■ Try it:
Of the lines in the data below, write out exactly those from the one holding "(length (intervals p) <= 1)%nat /\" through the one holding "machine (stopUpdateManager p)", both included.

■ Record set:

(** X5. Whatever sequence of [startUpdateManager], [stopUpdateManager],
    timer ticks, forced calls and settled fetches the process has gone
    through since it was loaded, the runtime holds at most one interval,
    the one the module remembers; starting twice is starting once, and
    starting while a timer is set changes nothing (no second timer, no
    extra cycle); stopping leaves no interval, so no tick can follow,
    and does not touch the cycle in flight; and at most one cycle is in
    flight. *)
Theorem updateManager_one_timer (es : list ProcessEvent) (p : Process) :
  prun launch es = Some p ->
  (length (intervals p) <= 1)%nat /\
  intervals p = match updateInterval p with Some h => [h] | None => [] end /\
  startUpdateManager (startUpdateManager p) = startUpdateManager p /\
  (updateInterval p <> None -> startUpdateManager p = p) /\
  intervals (stopUpdateManager p) = [] /\
  machine (stopUpdateManager p) = machine p /\
  (forall h, pstep (stopUpdateManager p) (Tick h) = None) /\
  (length (inflight (machine p)) <= 1)%nat.
Proof.
  intros Hrun.
  assert (timer_inv launch /\ single_flight_inv (machine launch)) as H0.
  { split; [reflexivity|]. split; simpl; [lia|]. split; [discriminate|done]. }
  destruct (prun_inv es launch p H0 Hrun) as [Ht [Hlen _]].
  split; [rewrite Ht; destruct (updateInterval p); simpl; lia|].
  split; [exact Ht|]. split; [|split; [|split; [|split; [|split]]]].
  - unfold startUpdateManager.
    destruct (updateInterval p) eqn:E; simpl; [rewrite E|]; reflexivity.
  - intros Hset. unfold startUpdateManager.
    destruct (updateInterval p); [reflexivity|contradiction].
  - apply stopUpdateManager_inv, Ht.
  - unfold stopUpdateManager. destruct (updateInterval p); reflexivity.
  - intros h. simpl.
    destruct (stopUpdateManager_inv p Ht) as [_ ->]. reflexivity.
  - exact Hlen.
Qed.

(** Started twice, a tick, then stopped. *)
Lemma updateManager_one_timer_witness :
  exists p,
    prun launch [Start; Start; Tick 0%nat; Stop] = Some p /\
    intervals p = [] /\ started (machine p) = 1%nat.
Proof.
  eexists. split; [reflexivity|].
  destruct (updateManager_one_timer [Start; Start; Tick 0%nat; Stop] _ eq_refl)
    as (_ & Hint & _).
  split; [exact Hint|reflexivity].
Defined.

(** ** What the readers of the live cache see *)

Section Readers.

Lemma publish_blocks now l r st :
  liveCache (publish now l r st).1 !! LIVE_KEYS.BLOCKS
  = Some (mkEntry (VBlocks (l_blocks l)) now).
Proof.
  unfold publish, setLive; simpl.
  destruct (truthyOpt r); repeat (rewrite lookup_insert_ne by done);
    apply lookup_insert_eq.
Qed.

Lemma publish_tipHeight now l r st :
  liveCache (publish now l r st).1 !! LIVE_KEYS.TIP_HEIGHT
  = Some (mkEntry (VTipHeight (l_tipHeight l)) now).
Proof.
  unfold publish, setLive; simpl.
  destruct (truthyOpt r); repeat (rewrite lookup_insert_ne by done);
    apply lookup_insert_eq.
Qed.

Lemma publish_in_step now l r st : in_step (publish now l r st).1.
Proof.
  right. exists (snapshot now l r), (l_blocks l), (l_mempool l).
  cbn zeta. rewrite publish_lastUpdateTime.
  split; [apply publish_dashboard|]. split; [apply publish_blocks|].
  split; [apply publish_tipHeight|]. split; [apply publish_mempool|].
  split; [reflexivity|]. split; reflexivity.
Qed.

(** [in_step] looks at the live cache and at [lastUpdateTime] only. *)
Lemma in_step_ext st st' :
  liveCache st' = liveCache st -> lastUpdateTime st' = lastUpdateTime st ->
  in_step st -> in_step st'.
Proof. unfold in_step. intros -> ->. auto. Qed.

Lemma after_fanout_in_step now f st :
  in_step st -> in_step (after_fanout now f st).1.
Proof.
  intros Hst. unfold after_fanout.
  destruct (f_blocks f) as [blocks|];
    [|exact (in_step_ext st _ eq_refl eq_refl Hst)].
  destruct (f_tipHeight f) as [tip|];
    [|exact (in_step_ext st _ eq_refl eq_refl Hst)].
  destruct (blocks !! 0%nat) as [b0|]; [|by_publish publish_in_step].
  destruct (truthyOpt _); [by_publish publish_in_step|exact Hst].
Qed.

Lemma after_reward_in_step now r l st : in_step (after_reward now r l st).1.
Proof.
  unfold after_reward.
  destruct r as [txs|]; [destruct (coinbase_of txs)|];
    by_publish publish_in_step.
Qed.

Lemma step_in_step m e m' :
  in_step (shared m) -> step m e = Some m' -> in_step (shared m').
Proof.
  intros Hst Hstep. destruct e as [|i now f|i now r]; simpl in Hstep.
  - unfold enter in Hstep. destruct (updateManagerRunning (shared m));
      injection Hstep as <-; [exact Hst|].
    exact (in_step_ext (shared m) _ eq_refl eq_refl Hst).
  - destruct (inflight m !! i) as [[|]|]; try discriminate.
    pose proof (after_fanout_in_step now f (shared m) Hst) as H.
    destruct (after_fanout now f (shared m)). injection Hstep as <-. exact H.
  - destruct (inflight m !! i) as [[|ep l]|]; try discriminate.
    pose proof (after_reward_in_step now r l (shared m)) as H.
    destruct (after_reward now r l (shared m)). injection Hstep as <-. exact H.
Qed.

Lemma run_in_step es m m' :
  in_step (shared m) -> run m es = Some m' -> in_step (shared m').
Proof.
  revert m. induction es as [|e es IH]; simpl; intros m Hst Hrun.
  - injection Hrun as <-. exact Hst.
  - destruct (step m e) as [m1|] eqn:E; [|discriminate].
    apply (IH m1); [eapply step_in_step; eassumption|exact Hrun].
Qed.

■ Result of the exercise:
  (length (intervals p) <= 1)%nat /\
  intervals p = match updateInterval p with Some h => [h] | None => [] end /\
  startUpdateManager (startUpdateManager p) = startUpdateManager p /\
  (updateInterval p <> None -> startUpdateManager p = p) /\
  intervals (stopUpdateManager p) = [] /\
  machine (stopUpdateManager p) = machine p /\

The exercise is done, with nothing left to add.